Traditional beliefs suggest that platelets and factors affecting primary hemostasis are more crucial than suppression of clotting factors through anticoagulants in minute surgical trauma such as intraocular surgery. The converse is thought to be true in moderate or severe surgical trauma (such as ocular muscle and lid surgery). However, Oh and associates suggest that anticoagulation is a risk factor for vitreous hemorrhage occurring after vitrectomy, whereas antiplatelet medication poses no increased risk. Most recently, El-Sanhouri and associates showed a similar effect on vitreous hemorrhage associated with posterior vitreous detachment. Although we did not show an increase in hemorrhagic complications in vitrectomy associated with warfarin (in particular, suprachoroidal hemorrhage), we did reveal an increased rate of vitreous hemorrhage in patients with rhegmatogenous retinal detachment associated who underwent warfarin treatment. Conversely, Brown and Mahmoud recently showed no increase in hemorrhage occurring in the perioperative or postoperative periods in diabetics receiving antiplatelet or anticoagulant therapy.

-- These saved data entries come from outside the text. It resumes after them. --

(* ===== verification/HeapProofs.v ===== *)
(** The allocation, growth and release theorems of the kernel heap
    ([kernel/heap.c]), over the block lists of [HeapSpec.v]. *)
From S2P Require Import Prelude Util Mem Pmm Locks Heap HeapSpec.

(** ** Placement of a request in a free block *)
Inductive placement : Type :=
| PNone
| PTake
| PCarve (gap : Z)
| POverrun.

(** The distance from a block to the header of the aligned block carved from it. *)
Definition gap_of (a al : Z) : Z := ALIGN (a + 32) al - 16 - a.

(** The decision the tests of the code make for a free block. [POverrun] is a
    block that passes them and cannot hold the request behind the gap. *)
Definition place (a sz size al : Z) : placement :=
  if size + 16 <=? sz then
    if ALIGN (a + 16) al =? a + 16 then PTake
    else if 32 + size <? sz then
      if gap_of a al + 16 + size <=? sz then PCarve (gap_of a al) else POverrun
    else PNone
  else PNone.

(** First fit: the blocks before the chosen one, its size, the placement, the
    blocks after it. *)
Fixpoint first_fit (a : Z) (bs : list blk) (size al : Z)
    : option (list blk * Z * placement * list blk) :=
  match bs with
  | [] => None
  | b :: bs =>
      match (if b_alloc b then PNone else place a (b_size b) size al) with
      | PNone =>
          match first_fit (a + b_size b) bs size al with
          | Some (pre, sz, p, post) => Some (b :: pre, sz, p, post)
          | None => None
          end
      | p => Some ([], b_size b, p, bs)
      end
  end.

(** Where the allocated block starts and what replaces the chosen block. *)
Definition placed_at (a : Z) (p : placement) : Z :=
  match p with PCarve gap => a + gap | _ => a end.
Definition placed (sz size : Z) (p : placement) : list blk :=
  match p with
  | PTake => take_blocks sz size
  | PCarve gap => carve_blocks sz gap size
  | _ => []
  end.

(** ** One pass over the list *)
Lemma multiple_step d e al : 0 < al -> d mod al = 0 -> e mod al = 0 -> d < e -> d + al <= e.
Proof.
  intros ? Hd He ?. pose proof (Z.div_mod d al) as Ed. pose proof (Z.div_mod e al) as Ee.
  rewrite Ed, Ee by lia. rewrite Hd, He.
  assert (d / al + 1 <= e / al) by (apply Z.le_succ_l, (Z.mul_lt_mono_pos_l al); lia).
  assert (al * (d / al + 1) <= al * (e / al)) by (apply Z.mul_le_mono_nonneg_l; lia). lia.
Qed.

Lemma bump_S n a d al : bump (S n) a d al =
  if u32 (d - a) <? sizeof_header * 2 then bump n a (u32 (d + al)) al else Ret d.
Proof. done. Qed.

Lemma bump_ok k a : 0 <= k < 32 -> 0 <= a -> a + 32 + 2 ^ k < 2 ^ 32 ->
  forall fuel d, d mod 2 ^ k = 0 -> a + 16 <= d <= ALIGN (a + 32) (2 ^ k) ->
  ALIGN (a + 32) (2 ^ k) - d <= 2 ^ k * Z.of_nat fuel ->
  bump (S fuel) a d (2 ^ k) = Ret (ALIGN (a + 32) (2 ^ k)).
Proof.
  intros Hk Ha Hb. destruct (ALIGN_bounds k (a + 32)) as [Hm Hr]; [lia..|].
  set (t := ALIGN (a + 32) (2 ^ k)) in *. clearbody t. assert (0 < 2 ^ k) by lia.
  induction fuel as [|fuel IH]; intros d Hd Hd2 Hf; rewrite bump_S; unfold sizeof_header;
    rewrite (u32_small (d - a)) by lia; (destruct (d - a <? 16 * 2) eqn:E; breflect).
  1: exfalso; lia.
  2: assert (d + 2 ^ k <= t) by (apply multiple_step; [done..|lia]);
     rewrite u32_small by lia; apply IH; [|lia..];
     rewrite Z.add_mod, Hd, Z.mod_same by lia; done.
  all: f_equal; destruct (Z.eq_dec d t); [done|];
    assert (d + 2 ^ k <= t) by (apply multiple_step; [done..|lia]); lia.
Qed.
(** On word-sized blocks the first fit misses no block that is long enough. *)
Lemma first_fit_room size : forall bs a, 0 < a -> words bs -> Forall (fun b => 16 <= b_size b) bs ->
  a mod 8 = 0 -> a + total bs + 40 < 2 ^ 32 -> first_fit a bs size 8 = None ->
  no_room (size + 16) bs.
Proof.
  induction bs as [|b bs IH]; intros a Ha Hw Hmin Hm Hb Hff; [constructor|]. cbn [first_fit] in Hff.
  apply Forall_cons in Hw as [Hb8 Hw]. apply Forall_cons in Hmin as [Hb16 Hmin]. simpl in Hb.
  pose proof (mins_total _ Hmin).
  destruct (if b_alloc b then PNone else place a (b_size b) size 8) eqn:Ep; try done.
  destruct (first_fit (a + b_size b) bs size 8) as [[[[? ?] ?] ?]|] eqn:Er; [done|].
  constructor.
  - destruct (b_alloc b); [by left|right].
    destruct (place_words a (b_size b) size) as [E|_]; [lia|lia|done|congruence|].
    unfold place in Ep. assert (ALIGN (a + 16) (2 ^ 3) = a + 16) as Eal.
    { assert ((a + 16) mod 8 = 0) by (rewrite Z.add_mod, Hm by lia; done).
      apply ALIGN_id; (done || lia). }
    change (2 ^ 3) with 8 in Eal. rewrite Eal, Z.eqb_refl in Ep. case_hyp Ep; [done|]. breflect. lia.
  - apply (IH (a + b_size b)); [lia|done|done| |lia|done]. rewrite Z.add_mod, Hm, Hb8 by lia. done.
Qed.

Lemma take_words sz size : sz mod 8 = 0 -> size mod 8 = 0 -> words (take_blocks sz size).
Proof.
  intros H1 H2. unfold take_blocks. case_goal; repeat constructor; simpl; try done.
  - by rewrite Z.add_mod, H2.
  - rewrite Zminus_mod, H2, (Zminus_mod sz), H1. done.
Qed.

Lemma chain_mins m a bs nx : chain m a bs nx -> Forall (fun b => 16 <= b_size b) bs.
Proof.
  revert a. induction bs as [|b bs IH]; intros a Hc; constructor; destruct Hc as [Hb Hc]; [|eauto].
  apply (at_min _ _ _ _ Hb).
Qed.

Lemma grows_mins bs bs' : grows bs bs' -> bs <> [] ->
  Forall (fun b => 16 <= b_size b) bs -> Forall (fun b => 16 <= b_size b) bs'.
Proof.
  induction 1 as [bs|n bs bs' Hn Hm Hg IH]; intros Hne Hw; [done|].
  apply IH; [by apply grow_list_ne|]. destruct (exists_last Hne) as (l & b & ->).
  rewrite grow_list_snoc. apply Forall_app in Hw as [Hl Hb]. apply Forall_inv in Hb.
  apply Forall_app. split; [done|].
  unfold PAGE_SIZE in Hm. pose proof (Z.div_mod n 4096).
  destruct (b_alloc b); repeat (apply Forall_cons; split); simpl; try lia; constructor.
Qed.

Section words_proofs.
Context (hp : heap) (m : mem) (bs : list blk) (size : Z).
Context (Hok : heap_ok hp m bs) (Hw : words bs).

Lemma words_head : head hp mod 8 = 0 /\ 16 <= head hp.
Proof.
  destruct (hk_base _ _ _ Hok) as [Hm Hb]. unfold PAGE_SIZE in Hm. split; [|lia].
  pose proof (Z.div_mod (head hp - 16) 4096). pose proof (Z.div_mod (head hp) 8).
  pose proof (Z.mod_pos_bound (head hp) 8). lia.
Qed.

Lemma words_no_misfit : forall bs', grows bs bs' -> total bs' <= max_size hp ->
  misfit (head hp) bs' size 8 = false.
Proof.
  intros bs' Hg Ht. destruct words_head as [H8 Hpos].
  pose proof (hk_bound _ _ _ Hok) as Hb. unfold PAGE_SIZE in Hb.
  destruct (words_grows _ _ Hg (hk_ne _ _ _ Hok) Hw) as [Hw' _].
  apply first_fit_words; [lia|done| |done|lia].
  eapply grows_mins; [done|apply (hk_ne _ _ _ Hok)|]. eapply chain_mins, (hk_chain _ _ _ Hok).
Qed.

Lemma words_oom {E : Type} `{PageEnv E} (e : E) f : alloc_fails 3 size hp e bs f ->
  out_of_memory hp e bs (size + 16) f.
Proof.
  destruct words_head as [H8 Hpos]. pose proof (hk_bound _ _ _ Hok) as Hb. unfold PAGE_SIZE in Hb.
  apply (alloc_fails_oom _ _ _ m); [done|]. intros bs' Hg Ht. change (2 ^ 3) with 8.
  destruct (words_grows _ _ Hg (hk_ne _ _ _ Hok) Hw) as [Hw' _].
  apply first_fit_room; [lia|done| |done|lia].
  eapply grows_mins; [done|apply (hk_ne _ _ _ Hok)|]. eapply chain_mins, (hk_chain _ _ _ Hok).
Qed.

Lemma words_shape bs' : size mod 8 = 0 ->
  (exists bg pre s p post, grows bs bg /\ bg = pre ++ mkBlk s false :: post /\
     place (head hp + total pre) s size 8 = p /\ (p = PTake \/ exists g, p = PCarve g) /\
     bs' = pre ++ placed s size p ++ post) ->
  total bs' <= max_size hp -> words bs'.
Proof.
  intros Hs (bg & pre & s & p & post & Hg & -> & Hp & Hc & ->) Ht.
  destruct (words_grows _ _ Hg (hk_ne _ _ _ Hok) Hw) as [Hw' _].
  rewrite !words_app in *. destruct Hw' as [Hpre Hrest]. apply Forall_cons in Hrest as [Hs8 Hpost].
  repeat split; try done. destruct words_head as [H8 Hpos].
  pose proof (hk_bound _ _ _ Hok) as Hb. unfold PAGE_SIZE in Hb.
  pose proof (grows_mins _ _ Hg (hk_ne _ _ _ Hok) (chain_mins _ _ _ _ (hk_chain _ _ _ Hok))) as Hmin.
  apply Forall_app in Hmin as [Hmin1 Hmin2]. apply Forall_cons in Hmin2 as [Hs16 Hmin2].
  apply mins_total in Hmin1, Hmin2. simpl in Hs16.
  rewrite !total_app, (proj1 (placed_total s size p Hc)) in Ht.
  destruct (place_words (head hp + total pre) s size) as [E|E]; [lia|lia| | |].
  - rewrite Z.add_mod, H8, (words_total _ Hpre) by lia. done.
  - rewrite <- Hp, E. by apply take_words.
  - destruct Hc as [Hc|[g Hc]]; congruence.
Qed.
End words_proofs.

(** C1: On a heap whose block sizes are multiples of 8, [heap_alloc] of a multiple
    of 8 bytes needs no further condition: it returns a fresh, 8-byte aligned block
    holding the request and its canary, disjoint data untouched, the environment asked
    only for the pages by which the heap grew, and block sizes
    stay multiples of 8, so the property holds for every later request too. It fails only
    when this heap has no free block of [size + 24] bytes (request, canary and header) and
    asking the page environment for the pages behind it either faults or ends, at the
    maximal size or without a free frame, with still no such block. *)
Theorem heap_alloc_words_spec {E : Type} `{PageEnv E} (hp : heap) (m : mem) (e : E)
    (bs : list blk) (size : Z) :
  0 <= size -> size mod 8 = 0 -> heap_ok hp m bs -> words bs -> lock hp = SPINLOCK_INIT ->
  head hp + max_size hp + size + PAGE_SIZE + 48 < 2 ^ 32 ->
  match heap_alloc hp m e size with
  | Ret (ptr, hp', m', e') =>
      rtc (page_try (head hp) (max_size hp)) (hsize hp, e) (hsize hp', e') /\
      exists bs' sz, allocated hp m bs (size + 8) 8 (ptr - 16) hp' m' bs' sz /\ words bs'
  | Fault f => out_of_memory hp e bs (size + 24) f
  end.
Proof.
  intros Hs Hs8 Hok Hw Hlk Hb. unfold heap_alloc.
  pose proof (heap_alloc_aligned_ok hp m e bs 3 size) as Hp. change (2 ^ 3) with 8 in Hp.
  ospecialize* Hp; try (done || lia). { by apply (words_no_misfit hp m). }
  destruct (heap_alloc_aligned hp m e size 8) as [[[[ptr hp'] m'] e']|f].
  2: { replace (size + 24) with (size + 8 + 16) by lia. by apply (words_oom hp m). }
  destruct Hp as (Hrt & bs' & sz & Hal). split; [done|]. exists bs', sz. split; [done|].
  destruct Hal as [Hok' _ _ _ _ (_ & Hmx & _) Hsh].
  apply (words_shape hp m bs (size + 8)); [done|done| |done|].
  - rewrite Z.add_mod, Hs8 by lia. done.
  - rewrite (hk_total _ _ _ Hok'), <- Hmx. pose proof (hk_le _ _ _ Hok'). lia.
Qed.

(** ** Release *)

(** No two adjacent blocks are free. *)
Fixpoint coalesced (bs : list blk) : Prop :=
  match bs with
  | b :: ((c :: _) as rest) => (b_alloc b = true \/ b_alloc c = true) /\ coalesced rest
  | _ => True
  end.

Lemma coalesced_app bs1 b c bs2 : coalesced (bs1 ++ [b]) -> coalesced (c :: bs2) ->
  b_alloc b = true \/ b_alloc c = true -> coalesced (bs1 ++ b :: c :: bs2).
Proof.
  intros H1 H2 Hbc. induction bs1 as [|d bs1 IH]; [done|].
  destruct bs1 as [|d' bs1]; destruct H1 as [Hd H1]; (split; [done|]); auto.
Qed.

Lemma coalesced_inv bs1 bs2 : coalesced (bs1 ++ bs2) -> coalesced bs1 /\ coalesced bs2.
Proof.
  induction bs1 as [|b bs1 IH]; [done|]. destruct bs1 as [|c bs1]; simpl in *.
  - destruct bs2; [done|]. tauto.
  - tauto.
Qed.

Lemma coalesced_resize pre s s' :
  coalesced (pre ++ [mkBlk s false]) -> coalesced (pre ++ [mkBlk s' false]).
Proof.
  induction pre as [|d pre IH]; [done|]. destruct pre; intros [Hd Hr]; (split; [done|]); auto.
Qed.

Lemma merge_ok m a pre s1 s2 post : chain m a (pre ++ mkBlk s1 false :: mkBlk s2 false :: post) 0 ->
  0 < a -> a + total (pre ++ mkBlk s1 false :: mkBlk s2 false :: post) < 2 ^ 32 ->
  let x := a + total pre in
  exists m', merge_blocks m x (x + s1) = Ret m' /\
    chain m' a (pre ++ mkBlk (s1 + s2) false :: post) 0 /\ same_outside m m' x (x + 16).
Proof.
  intros Hc Ha He x. pose proof Hc as Hs. rewrite chain_app in Hs.
  destruct Hs as [Hpre [H1 [H2 Hpost]]]. fold x in H1, H2, Hpost. cbn [b_size] in *.
  pose proof (total_nonneg _ _ _ _ Hpre). pose proof (total_nonneg _ _ _ _ Hpost).
  pose proof (at_min _ _ _ _ H1) as Hm1. pose proof (at_min _ _ _ _ H2) as Hm2. simpl in Hm1, Hm2.
  rewrite total_app in He. cbn [total b_size] in He. assert (x = a + total pre) as Ex by done.
  clearbody x. apply block_at_hdr in H1, H2. cbn in H1, H2.
  unfold merge_blocks. rewrite (proj2 (Z.ltb_lt _ _)) by lia. hdr_rw. rewrite assert_eq by done.
  cbn [c_assert mbind outcome_bind]. rewrite (u32_small (s1 + s2)) by lia.
  assert (0 <= succ (x + s1) s2 post 0 < 2 ^ 32) by (destruct post; simpl; lia).
  do 2 hstep. eexists. split; [done|]. split; [|same_solve].
  apply (chain_replace m _ a pre [mkBlk s1 false; mkBlk s2 false] [mkBlk (s1 + s2) false] post);
    try done; cbn [total b_size]; rewrite <- ?Ex; [lia|same_solve|].
  cbn [chain succ b_size]. split; [|done]. apply block_at_free; [|lia].
  replace (link (x + (s1 + (s2 + 0))) post 0) with (succ (x + s1) s2 post 0); [done|].
  destruct post; simpl; [done|lia].
Qed.

Lemma words_merge pre s1 s2 post : words (pre ++ mkBlk s1 false :: mkBlk s2 false :: post) ->
  words (pre ++ mkBlk (s1 + s2) false :: post).
Proof.
  rewrite !words_app. intros [Hp Hr]. split; [done|].
  apply Forall_cons in Hr as [H1 Hr]. apply Forall_cons in Hr as [H2 Hr]. simpl in *.
  constructor; [|done]. simpl. rewrite Z.add_mod, H1, H2 by lia. done.
Qed.

Lemma prev_block_ok m b c post : forall pre a fuel, chain m a (pre ++ b :: c :: post) 0 -> 0 < a ->
  (length pre < fuel)%nat ->
  prev_block_from fuel m a (a + total pre + b_size b) = Ret (a + total pre).
Proof.
  induction pre as [|d pre IH]; intros a fuel Hc Ha Hf;
    (destruct fuel as [|fuel]; [simpl in Hf; lia|]); cbn [prev_block_from app] in *;
    destruct Hc as [Hb Hc]; rewrite (nz_true a) by lia; rewrite (at_next _ _ _ _ Hb); cbn [andb].
  - simpl. by rewrite Z.add_0_r, Z.eqb_refl.
  - pose proof (at_min _ _ _ _ Hb) as Hd.
    replace (succ a (b_size d) (pre ++ b :: c :: post) 0) with (a + b_size d) by (by destruct pre).
    pose proof Hc as Hc2. rewrite chain_app in Hc2. destruct Hc2 as [Hp [Hbb _]].
    pose proof (total_nonneg _ _ _ _ Hp). pose proof (at_min _ _ _ _ Hbb). cbn [total].
    rewrite (proj2 (Z.eqb_neq _ _)) by lia. cbn [negb].
    rewrite (chain_valid _ _ _ _ Hb). cbn [c_assert mbind outcome_bind].
    replace (a + (b_size d + total pre) + b_size b) with (a + b_size d + total pre + b_size b) by lia.
    simpl in Hf. rewrite IH by (done || lia). f_equal. lia.
Qed.

(** [heap_free_block] once the block is marked free: merge with the previous and
    the next block. *)
Definition merge_neighbours (hp : heap) (m : mem) (block : Z) : outcome mem :=
  prevh ← prev_block (walk_fuel hp) hp m block;
  pf ← (if nz prevh then heap_is_free m prevh else Ret false);
  '(block, m) ← (if (pf : bool)
                 then m ← merge_blocks m prevh block; Ret (prevh, m)
                 else Ret (block, m));
  nf ← (if nz (next m block) then heap_is_free m (next m block) else Ret false);
  if (nf : bool) then merge_blocks m block (next m block) else Ret m.

Lemma merge_next m a pre s post : chain m a (pre ++ mkBlk s false :: post) 0 -> 0 < a ->
  a + total (pre ++ mkBlk s false :: post) < 2 ^ 32 ->
  (coalesced (pre ++ [mkBlk s false])) -> coalesced post ->
  let x := a + total pre in
  exists m' s' post', (nf ← (if nz (next m x) then heap_is_free m (next m x) else Ret false);
     if (nf : bool) then merge_blocks m x (next m x) else Ret m) = Ret m' /\
    chain m' a (pre ++ mkBlk s' false :: post') 0 /\ same_outside m m' x (x + 16) /\
    s' + total post' = s + total post /\ allocs (x + s') post' = allocs (x + s) post /\
    coalesced (pre ++ mkBlk s' false :: post') /\
    (words (pre ++ mkBlk s false :: post) -> words (pre ++ mkBlk s' false :: post')).
Proof.
  intros Hc Ha He Hco1 Hco2 x. pose proof Hc as Hs. rewrite chain_app in Hs.
  destruct Hs as [Hpre [Hx Hpost]]. fold x in Hx, Hpost. rewrite (at_next _ _ _ _ Hx).
  pose proof (total_nonneg _ _ _ _ Hpre). pose proof (at_min _ _ _ _ Hx) as Hm1. simpl in Hm1.
  cbn [b_size] in *. destruct post as [|[s2 []] post]; cbn [succ] in *.
  - exists m, s, []. rewrite nz_false by done. cbn [mbind outcome_bind]. by repeat split.
  - rewrite nz_true by lia. destruct Hpost as [Hn Hpost].
    rewrite (hdr_is_free _ _ _ _ Hn). cbn [mbind outcome_bind b_alloc negb].
    exists m, s, (mkBlk s2 true :: post). repeat split; try done.
    apply coalesced_app; [done..|by right].
  - rewrite nz_true by lia. destruct Hpost as [Hn Hpost].
    rewrite (hdr_is_free _ _ _ _ Hn). cbn [mbind outcome_bind b_alloc negb].
    destruct (merge_ok m a pre s s2 post Hc Ha He) as (m' & E & Hc' & Hs'). fold x in E.
    exists m', (s + s2), post. repeat split; try done;
      [simpl; lia|cbn [allocs b_alloc b_size app]; f_equal; lia| |].
    + destruct post as [|c post]; [by eapply coalesced_resize|].
      apply coalesced_app; [by eapply coalesced_resize| |].
      * apply (coalesced_inv [mkBlk s2 false] _ Hco2).
      * destruct Hco2 as [[?|?] _]; [done|by right].
    + by apply words_merge.
Qed.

The differences in these findings, we suggest, lies in the causes of vitreous hemorrhage and the possible effects of antithrombotic agents on these causes. When the causes primarily are a consequence of disruption to retinal vessels secondary to posterior vitreous detachment or rhegmatogenous retinal detachment, anticoagulants seem to pose a slightly greater risk than antiplatelets. This would be more akin to the moderate surgical trauma in Pandolfi’s categorization. However, in hemorrhages occurring after vitrectomy in diabetics, the source is unclear, with multiple suggestions. These include fibrovascular proliferation from sclerotomy sites or vitreous base and incomplete removal of fibrovascular tissue. Such vessels may be less vulnerable to anticoagulants, being minor surgical trauma vessels. This may explain the findings by Brown and associates, who excluded patients with rhegmatogenous retinal detachment from their cohort. Moreover, only 15.5% of the cohort presented by Oh and associates underwent vitrectomy for diabetic indications. Most of the indications were either retinal detachment or other. In these cases, it is possible to envisage a disruption at the vitreoretinal interface to retinal vessels. This may explain their findings with anticoagulants. The findings by others thus also may be explained. Larger, more targeted studies are needed to confirm such a concept.
Finally, it is important that Oh and associates emphasized that the increased postoperative hemorrhagic risk of patients taking anticoagulants was very low. Additionally, no patients taking anticoagulants or antiplatelets demonstrated any ocular morbidity. They suggest caution if surgeons consider withholding these medications for vitreoretinal surgery. We suggest that the risks of withholding such medications are far greater than any perceived benefits of reduced complications and add our support to such a caution.